Y con emoción se inspira ante tu imagen bonita
Que viva Shangó, que viva Shangó
que viva Shangó, señores.»
-Celina Gonzáles.
«Holy Blessed Barbara, my lyre arises for you,
Holy Blessed Barbara, my lyre arises for you.
And with emotion he is inspired by your beautiful image
Long live Shango, long live Shango
Long live Shango, gentlemen.»
-Celina Gonzales.
Se levantaba temprano a comprar flores y velas rojas. A su regreso montaba el altar a la Santa Milagrosa.
Le ponía vino tinto y rojísimas manzanas. A las diez iba a la misa en el Santuario Nacional.
Santa Bárbara Bendita, es una de las vírgenes más veneradas en Cuba y su día corresponde al 4 de diciembre.
Sus orígenes los tiene en la Antigua Roma, y se inspira en la leyenda de Bárbara de Nicomedia, quién fue asesinada por su padre por pensar diferente y ella defender su credo, de ahí pasó al santoral católico y años más tardes vino de España su culto durante la época de colonización y se asentó en este lado del planeta.
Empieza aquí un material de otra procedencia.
(** * timon: detection of abrupt wall-clock changes

    A shallow embedding of the clock-jump detector of [timon.py]
    ([TimeMonitor], [get_time_status], [get_time_warning],
    [format_timedelta] and the two [MainWindow] methods that drive them),
    of [get_local_time], of the dragging of the main window and of the
    timers made by [q_delay], followed by the properties established
    about them.

    Modelling conventions.
    - Clock readings are Python floats in the source.  They are modelled
      as exact rationals ([Q]): [-], [abs] and [>] are the exact
      operations, IEEE rounding of the float operations is not modelled.
    - The two time sources are oracles: the k-th call of [time.time()]
      and of [time.monotonic()] returns the k-th element of a sequence
      that is part of the environment.
    - Python code that reads the clocks, assigns attributes and may raise
      is written in a state-and-exception monad whose state survives a
      raised exception, as attribute assignments do in Python. *)

From Stdlib Require Import ZArith QArith Qabs Bool String List Lia Lqa.
From Stdlib Require Import DecimalString.
Import ListNotations.

Local Open Scope string_scope.

(** ** Python built-ins used by the source *)

Module Py.

(** [x > y] on numbers. *)
Definition gt (x y : Q) : bool := negb (Qle_bool x y).

(** [divmod(a, b)] on integers: floor division and its remainder. *)
Definition divmod (a b : Z) : Z * Z := (a / b, a mod b)%Z.

(** ['{}'.format(n)] for an integer [n]: its decimal numeral. *)
Definition str (n : Z) : string := NilZero.string_of_int (Z.to_int n).

(** [datetime.timedelta]: a duration normalised into days, seconds
    ([0 <= seconds < 86400]) and microseconds
    ([0 <= microseconds < 1000000]). *)
Record timedelta : Type := mk_timedelta {
  days : Z;
  seconds : Z;
  microseconds : Z
}.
Se representa con ropas de su época, con una capa color rojo y un tocado de doncella. Su corona representa que alcanzó el reino de los cielos, la torre que la acompaña, representa el refugio de la fé en la Santísima Trinidad. La espada es el arma con que su padre Dióscoro la decapitó. El Cádiz representa su conversión al catolicismo.
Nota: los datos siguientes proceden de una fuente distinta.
(* ===== verification/Bytes.v ===== *)
(** * Byte strings: fixed-width integers, ordering, hexadecimal

    The codecs every wire format of the change stream is made of, written
    as the source writes them (shift and mask loops, or a [memcpy] of a
    native or byte-swapped integer), and the facts the components share:
    round trips, widths, and that big-endian keys compare as their numbers. *)

From S2P Require Import Prelude.

(** ** Big-endian integers *)

(** [appendBigEndian(out, value, bytes)]: the low [bytes] bytes of [value],
    most significant first. *)
Fixpoint appendBigEndian (value : Z) (n : nat) : bytes :=
  match n with
  | O => []
  | S n' => Z_byte (Z.land (Z.shiftr value (8 * Z.of_nat n')) 0xff)
            :: appendBigEndian value n'
  end.

(** One step of [value = (value << 8) | byte]. *)
Definition shift_in (acc : Z) (b : byte) : Z := Z.lor (Z.shiftl acc 8) (byte_Z b).

Definition readBigEndian (bs : bytes) : Z := foldl shift_in 0 bs.

(** ** Native (little-endian) integers

    Blob integers are written with a [reinterpret_cast] of the host value;
    the supported hosts are little-endian. *)

Fixpoint native (value : Z) (n : nat) : bytes :=
  match n with
  | O => []
  | S n' => Z_byte value :: native (Z.shiftr value 8) n'
  end.

Fixpoint readNativeBytes (bs : bytes) : Z :=
  match bs with
  | [] => 0
  | b :: bs' => byte_Z b + 256 * readNativeBytes bs'
  end.

(** ** Lexicographic order, [std::string::compare] *)

Fixpoint bytes_compare (a b : bytes) : comparison :=
  match a, b with
  | [], [] => Eq
  | [], _ :: _ => Lt
  | _ :: _, [] => Gt
  | x :: a', y :: b' =>
      match Z.compare (byte_Z x) (byte_Z y) with
      | Eq => bytes_compare a' b'
      | c => c
      end
  end.

Definition bytes_ltb (a b : bytes) : bool :=
  match bytes_compare a b with Lt => true | _ => false end.
Definition bytes_leb (a b : bytes) : bool :=
  match bytes_compare a b with Gt => false | _ => true end.
Definition bytes_eqb (a b : bytes) : bool := bool_decide (a = b).

Definition bytes_lt (a b : bytes) : Prop := bytes_ltb a b = true.

(** ** Sizes *)

Definition blen (bs : bytes) : Z := Z.of_nat (length bs).

(** ** Facts *)

Lemma blen_nonneg bs : 0 <= blen bs.
Proof. unfold blen. lia. Qed.
#[global] Hint Resolve blen_nonneg : cdc.

Lemma blen_app a b : blen (a ++ b) = blen a + blen b.
Proof. unfold blen. rewrite length_app. lia. Qed.

Lemma length_appendBigEndian v n : length (appendBigEndian v n) = n.
Proof. induction n; cbn; auto. Qed.

Lemma length_native v n : length (native v n) = n.
Proof. revert v; induction n; cbn; auto. Qed.

Lemma blen_native v n : blen (native v n) = Z.of_nat n.
Proof. unfold blen. by rewrite length_native. Qed.

Lemma shift_in_eq acc b : 0 <= acc -> shift_in acc b = 256 * acc + byte_Z b.
Proof.
  intros Ha. unfold shift_in.
  pose proof (byte_Z_range b) as Hb.
  pose proof (Z.add_lor_land (Z.shiftl acc 8) (byte_Z b)) as Hl.
  rewrite Z.shiftl_mul_pow2 in * by lia.
  enough (Z.land (acc * 2 ^ 8) (byte_Z b) = 0) by lia. clear Hl.
  apply Z.bits_inj'. intros i Hi. rewrite Z.land_spec, Z.bits_0.
  destruct (Z.lt_ge_cases i 8).
  - rewrite Z.mul_pow2_bits_low by lia. reflexivity.
  - replace (byte_Z b) with (byte_Z b mod 2 ^ 8) by (apply Z.mod_small; lia).
    rewrite Z.mod_pow2_bits_high by lia. apply andb_false_r.
Qed.

Lemma foldl_shift_in acc bs :
  0 <= acc ->
  foldl shift_in acc bs = acc * 256 ^ blen bs + readBigEndian bs.
Proof.
  unfold readBigEndian.
  assert (forall acc, 0 <= acc ->
    foldl shift_in acc bs = acc * 256 ^ blen bs + foldl shift_in 0 bs
    /\ 0 <= foldl shift_in 0 bs) as H; [|intros; apply H; auto].
  clear acc.
  induction bs as [|b bs IH]; intros acc Ha.
  { cbn [foldl]. change (blen []) with 0. lia. }
  cbn [foldl]. pose proof (byte_Z_range b).
  destruct (IH (shift_in acc b)) as [-> _]; [rewrite shift_in_eq; lia|].
  destruct (IH (shift_in 0 b)) as [-> Hn]; [rewrite shift_in_eq; lia|].
  rewrite !shift_in_eq by lia.
  replace (blen (b :: bs)) with (1 + blen bs) by (unfold blen; cbn; lia).
  rewrite Z.pow_add_r by (auto with cdc; lia).
  assert (0 <= 256 ^ blen bs) by (apply Z.pow_nonneg; lia).
  split; nia.
Qed.

Lemma readBigEndian_cons b bs :
  readBigEndian (b :: bs) = byte_Z b * 256 ^ blen bs + readBigEndian bs.
Proof.
  unfold readBigEndian at 1. cbn [foldl].
  pose proof (byte_Z_range b).
  rewrite foldl_shift_in; rewrite shift_in_eq by lia; lia.
Qed.

Lemma readBigEndian_app a b :
  readBigEndian (a ++ b) = readBigEndian a * 256 ^ blen b + readBigEndian b.
Proof.
  induction a as [|x a IH]; cbn [app].
  { cbn. lia. }
  rewrite !readBigEndian_cons, IH, blen_app, Z.pow_add_r by auto with cdc. lia.
Qed.

Lemma readBigEndian_range bs : 0 <= readBigEndian bs < 256 ^ blen bs.
Proof.
  induction bs as [|b bs IH].
  { split; reflexivity || discriminate. }
  rewrite readBigEndian_cons.
  replace (blen (b :: bs)) with (1 + blen bs) by (unfold blen; cbn; lia).
  rewrite Z.pow_add_r by (auto with cdc; lia).
  pose proof (byte_Z_range b). nia.
Qed.

Lemma land_255 z : Z.land z 0xff = z mod 256.
Proof. change 0xff with (Z.ones 8). rewrite Z.land_ones by lia. reflexivity. Qed.

Lemma readBigEndian_append v n :
  readBigEndian (appendBigEndian v n) = v mod 256 ^ Z.of_nat n.
Proof.
  induction n as [|n IH].
  { cbn. rewrite Z.mod_1_r. reflexivity. }
  cbn [appendBigEndian]. rewrite readBigEndian_cons, IH.
  unfold blen. rewrite length_appendBigEndian, land_255, byte_Z_byte.
  rewrite Zmod_mod, Z.shiftr_div_pow2 by lia.
  replace (2 ^ (8 * Z.of_nat n)) with (256 ^ Z.of_nat n)
    by (rewrite (Z.pow_mul_r 2 8); lia || reflexivity).
  rewrite Nat2Z.inj_succ, Z.pow_succ_r, (Z.mul_comm 256) by lia.
  assert (0 < 256 ^ Z.of_nat n) by (apply Z.pow_pos_nonneg; lia).
  rewrite Z.rem_mul_r by lia. lia.
Qed.

Lemma append_readBigEndian bs :
  appendBigEndian (readBigEndian bs) (length bs) = bs.
Proof.
  assert (forall k, 0 <= k ->
    appendBigEndian (k * 256 ^ blen bs + readBigEndian bs) (length bs) = bs) as H;
    [|apply (H 0); lia].
  induction bs as [|b bs IH]; intros k Hk; cbn [length appendBigEndian]; [reflexivity|].
  rewrite readBigEndian_cons.
  replace (blen (b :: bs)) with (1 + blen bs) by (unfold blen; cbn; lia).
  rewrite Z.pow_add_r, Z.pow_1_r by (auto with cdc; lia).
  pose proof (byte_Z_range b) as Hb.
  pose proof (readBigEndian_range bs) as Hr.
  f_equal.
  - rewrite land_255, Z.shiftr_div_pow2 by lia.
    replace (2 ^ (8 * Z.of_nat (length bs))) with (256 ^ blen bs)
      by (unfold blen; rewrite (Z.pow_mul_r 2 8); lia || reflexivity).
    replace (k * (256 * 256 ^ blen bs) + (byte_Z b * 256 ^ blen bs + readBigEndian bs))
      with (readBigEndian bs + (k * 256 + byte_Z b) * 256 ^ blen bs) by ring.
    rewrite Z.div_add, Z.div_small by lia.
    replace (0 + (k * 256 + byte_Z b)) with (byte_Z b + k * 256) by ring.
    rewrite Z.mod_add, Z.mod_small by lia. apply Z_byte_Z.
  - etrans; [|apply (IH (k * 256 + byte_Z b)); nia]. f_equal. ring.
Qed.

Lemma appendBigEndian_inj n a b :
  0 <= a < 256 ^ Z.of_nat n -> 0 <= b < 256 ^ Z.of_nat n ->
  appendBigEndian a n = appendBigEndian b n -> a = b.
Proof.
  intros Ha Hb H. apply (f_equal readBigEndian) in H.
  rewrite !readBigEndian_append, !Z.mod_small in H by lia. exact H.
Qed.

Lemma readNative_native v n :
  readNativeBytes (native v n) = v mod 256 ^ Z.of_nat n.
Proof.
  revert v; induction n as [|n IH]; intros v.
  { cbn. rewrite Z.mod_1_r. reflexivity. }
  cbn [native readNativeBytes]. rewrite byte_Z_byte, IH.
  rewrite Z.shiftr_div_pow2 by lia. change (2 ^ 8) with 256.
  rewrite Nat2Z.inj_succ, Z.pow_succ_r by lia.
  assert (0 < 256 ^ Z.of_nat n) by (apply Z.pow_pos_nonneg; lia).
  rewrite Z.rem_mul_r by lia. lia.
Qed.

Lemma readNative_range bs : 0 <= readNativeBytes bs < 256 ^ blen bs.
Proof.
  induction bs as [|b bs IH].
  { split; reflexivity || discriminate. }
  cbn [readNativeBytes].
  replace (blen (b :: bs)) with (1 + blen bs) by (unfold blen; cbn; lia).
  rewrite Z.pow_add_r by (auto with cdc; lia).
  pose proof (byte_Z_range b). nia.
Qed.

Lemma native_readNative bs : native (readNativeBytes bs) (length bs) = bs.
Proof.
  induction bs as [|b bs IH]; cbn [readNativeBytes native length]; [reflexivity|].
  pose proof (byte_Z_range b).
  f_equal.
  - rewrite <- (Z_byte_Z b) at 2. apply (inj byte_Z).
    rewrite !byte_Z_byte. replace (byte_Z b + 256 * readNativeBytes bs)
      with (byte_Z b + readNativeBytes bs * 256) by ring.
    apply Z.mod_add. lia.
  - rewrite Z.shiftr_div_pow2 by lia. change (2 ^ 8) with 256.
    replace (byte_Z b + 256 * readNativeBytes bs)
      with (byte_Z b + readNativeBytes bs * 256) by ring.
    rewrite Z.div_add, Z.div_small by lia. exact IH.
Qed.

(** *** The order on byte strings *)

Lemma bytes_compare_refl a : bytes_compare a a = Eq.
Proof. induction a; cbn; [|rewrite Z.compare_refl]; auto. Qed.

Lemma bytes_compare_eq a b : bytes_compare a b = Eq <-> a = b.
Proof.
  split; [|intros ->; apply bytes_compare_refl].
  revert b; induction a as [|x a IH]; intros [|y b]; cbn; try discriminate; auto.
  destruct (Z.compare_spec (byte_Z x) (byte_Z y)) as [E|E|E]; try discriminate.
  intros H. apply (inj byte_Z) in E. f_equal; auto.
Qed.

Lemma bytes_compare_antisym a b : bytes_compare b a = CompOpp (bytes_compare a b).
Proof.
  revert b; induction a as [|x a IH]; intros [|y b]; cbn; auto.
  rewrite (Z.compare_antisym (byte_Z x)). destruct (byte_Z x ?= byte_Z y)%Z; cbn; auto.
Qed.

Lemma bytes_lt_trans a b c : bytes_lt a b -> bytes_lt b c -> bytes_lt a c.
Proof.
  unfold bytes_lt, bytes_ltb.
  revert b c; induction a as [|x a IH]; intros [|y b] [|z c]; cbn; try discriminate; auto.
  destruct (Z.compare_spec (byte_Z x) (byte_Z y)) as [E|E|E]; try discriminate;
    destruct (Z.compare_spec (byte_Z y) (byte_Z z)) as [E'|E'|E']; try discriminate;
    destruct (Z.compare_spec (byte_Z x) (byte_Z z)) as [E''|E''|E''];
    try lia; eauto.
Qed.

Lemma bytes_lt_irrefl a : ~ bytes_lt a a.
Proof. unfold bytes_lt, bytes_ltb. rewrite bytes_compare_refl. discriminate. Qed.

Lemma bytes_leb_iff a b : bytes_leb a b = true <-> bytes_lt a b \/ a = b.
Proof.
  unfold bytes_leb, bytes_lt, bytes_ltb. rewrite <- bytes_compare_eq.
  destruct (bytes_compare a b); naive_solver.
Qed.

Lemma bytes_lt_asym a b : bytes_lt a b -> bytes_ltb b a = false.
Proof.
  unfold bytes_lt, bytes_ltb. rewrite (bytes_compare_antisym a b).
  destruct (bytes_compare a b); cbn; congruence.
Qed.

Lemma bytes_compare_app_eq p a b : bytes_compare (p ++ a) (p ++ b) = bytes_compare a b.
Proof. induction p; cbn; [|rewrite Z.compare_refl]; auto. Qed.

(** Equal-length prefixes decide the comparison as the numbers they spell. *)
Lemma bytes_compare_app_be a b x y :
  length a = length b ->
  bytes_compare (a ++ x) (b ++ y) =
    match Z.compare (readBigEndian a) (readBigEndian b) with
    | Eq => bytes_compare x y
    | c => c
    end.
Proof.
  revert b; induction a as [|p a IH]; intros [|q b] Hl; try discriminate; cbn [app].
  { cbn. reflexivity. }
  cbn [bytes_compare]. injection Hl as Hl. rewrite IH by auto.
  rewrite !readBigEndian_cons.
  assert (blen a = blen b) as <- by (unfold blen; lia).
  pose proof (readBigEndian_range a). pose proof (readBigEndian_range b) as Hb.
  replace (blen b) with (blen a) in Hb by (unfold blen; lia).
  assert (0 < 256 ^ blen a) by (apply Z.pow_pos_nonneg; auto with cdc; lia).
  destruct (Z.compare_spec (byte_Z p) (byte_Z q)) as [E|E|E].
  - rewrite E. destruct (Z.compare_spec (readBigEndian a) (readBigEndian b)) as [F|F|F].
    + rewrite F, Z.compare_refl. reflexivity.
    + rewrite (proj2 (Z.compare_lt_iff _ _)) by lia. reflexivity.
    + rewrite (proj2 (Z.compare_gt_iff _ _)) by lia. reflexivity.
  - rewrite (proj2 (Z.compare_lt_iff _ _)) by nia. reflexivity.
  - rewrite (proj2 (Z.compare_gt_iff _ _)) by nia. reflexivity.
Qed.

#[global] Arguments appendBigEndian : simpl never.
#[global] Arguments readBigEndian : simpl never.
#[global] Arguments native : simpl never.
#[global] Arguments readNativeBytes : simpl never.

(** Whether a bit is set. *)
Lemma land_bit a i : 0 <= i -> (Z.land a (Z.shiftl 1 i) =? 0) = negb (Z.testbit a i).
Proof.
  intros Hi. rewrite Z.shiftl_1_l. destruct (Z.testbit a i) eqn:Et; cbn [negb].
  - apply Z.eqb_neq. intros E. apply (f_equal (fun z => Z.testbit z i)) in E.
    by rewrite Z.land_spec, Z.pow2_bits_true, Et, Z.bits_0 in E by lia.
  - apply Z.eqb_eq, Z.bits_inj'. intros j Hj. rewrite Z.land_spec, Z.bits_0.
    destruct (decide (i = j)) as [<-|]; [by rewrite Et|]. by rewrite Z.pow2_bits_false, andb_false_r by lia.
Qed.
Se le pide salud, firmeza y prosperidad. Es considerada una Santa muy poderosa, que concede lo que con fe se le pide.
Santa Bárbara, se sincretiza en Cuba con el Orisha Shangó, uno de los más populares del panteón Yoruba. Rey de Oyo, brujo y guerrero. Dueño de los rayos y los truenos, la justicia, la virilidad, la danza y el fuego.
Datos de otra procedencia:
(** [BSONObj::init] on a pointer to an object: its size is checked, its elements are not; bytes that
    are no object are outside what the source defines, an invariant here. *)
Definition BSONObj_init (data : bytes) : result Document :=
  let size := signed32 (readNativeBytes (take 4 data)) in
  let! _ := uassert BSONObjInvalidSize ((0 <? size) && (size <=? BSONObjMaxInternalSize)) in
  match BSONObj data with Some doc => Ok doc | None => Err InvariantFailure end.

(** * Facts *)

(** ** What reading consumes *)

Lemma cut_length n s a r : cut n s = Some (a, r) -> length s = (n + length r)%nat /\ length a = n.
Proof.
  unfold cut. destruct (Nat.ltb_spec (length s) n); [done|]. intros [= <- <-].
  rewrite length_drop, length_take. lia.
Qed.

Lemma le_length n s z r : le n s = Some (z, r) -> length s = (n + length r)%nat.
Proof.
  unfold le. destruct (cut n s) as [[a r']|] eqn:E; [|done]. intros [= _ <-].
  by apply cut_length in E as [? _].
Qed.

Lemma split_nul_length s a r : split_nul s = Some (a, r) -> length s = (S (length a) + length r)%nat.
Proof.
  revert a. induction s as [|c s IH]; intros a H; cbn in H; [done|].
  destruct (bool_decide (c = Byte.x00)); [injection H as <- <-; cbn; lia|].
  destruct (split_nul s) as [[a' r']|]; [|done]. injection H as <- <-. specialize (IH a' eq_refl). cbn. lia.
Qed.

Lemma read_string_length s v r : read_string s = Some (v, r) -> (length r < length s)%nat.
Proof.
  unfold read_string. destruct (le 4 s) as [[z s1]|] eqn:E; [|done]. apply le_length in E.
  destruct (signed32 z <=? 0); [done|].
  destruct (cut _ s1) as [[a s2]|] eqn:E2; [|done]. apply cut_length in E2 as [E2 _].
  destruct s2 as [|c s2]; [done|]. case_bool_decide; [|done]. intros [= _ <-]. cbn in *. lia.
Qed.

Ltac lengths :=
  repeat match goal with
  | H : cut _ _ = Some _ |- _ => apply cut_length in H as [? _]
  | H : le _ _ = Some _ |- _ => apply le_length in H
  | H : split_nul _ = Some _ |- _ => apply split_nul_length in H
  | H : read_string _ = Some _ |- _ => apply read_string_length in H
  end.

(** Opens the tests and reads a successful reading went through. *)
Ltac peel H :=
  repeat match type of H with
  | (if ?b then _ else _) = Some _ => destruct b
  | match ?x with Some _ => _ | None => _ end = Some _ =>
      let E := fresh "E" in destruct x as [[? ?]|] eqn:E; [|discriminate H]
  | None = Some _ => discriminate H
  end.

Lemma read_scalar_length type s v r : read_scalar type s = Some (v, r) -> (length r <= length s)%nat.
Proof.
  unfold read_scalar. intros H. peel H; injection H as _ <-; lengths; lia.
Qed.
Para los religiosos uno de los días más importantes y especiales del mes de diciembre. Los esclavos traídos del África encontraron en los santos católicos una forma de salvaguardar su fe y adorar a través de ellos a sus deidades africanas dando lugar a lo que conocemos como sincretismo.
A ambos, los religiosos en una sola fe, montan un altar discreto en el que predomina e rojo, y ponen a sus pies, sus ofrendas preferidas como plátanos, manzanas rojas, quimbombó, vino tinto, postres y otros ofrecimientos para agasajarlos.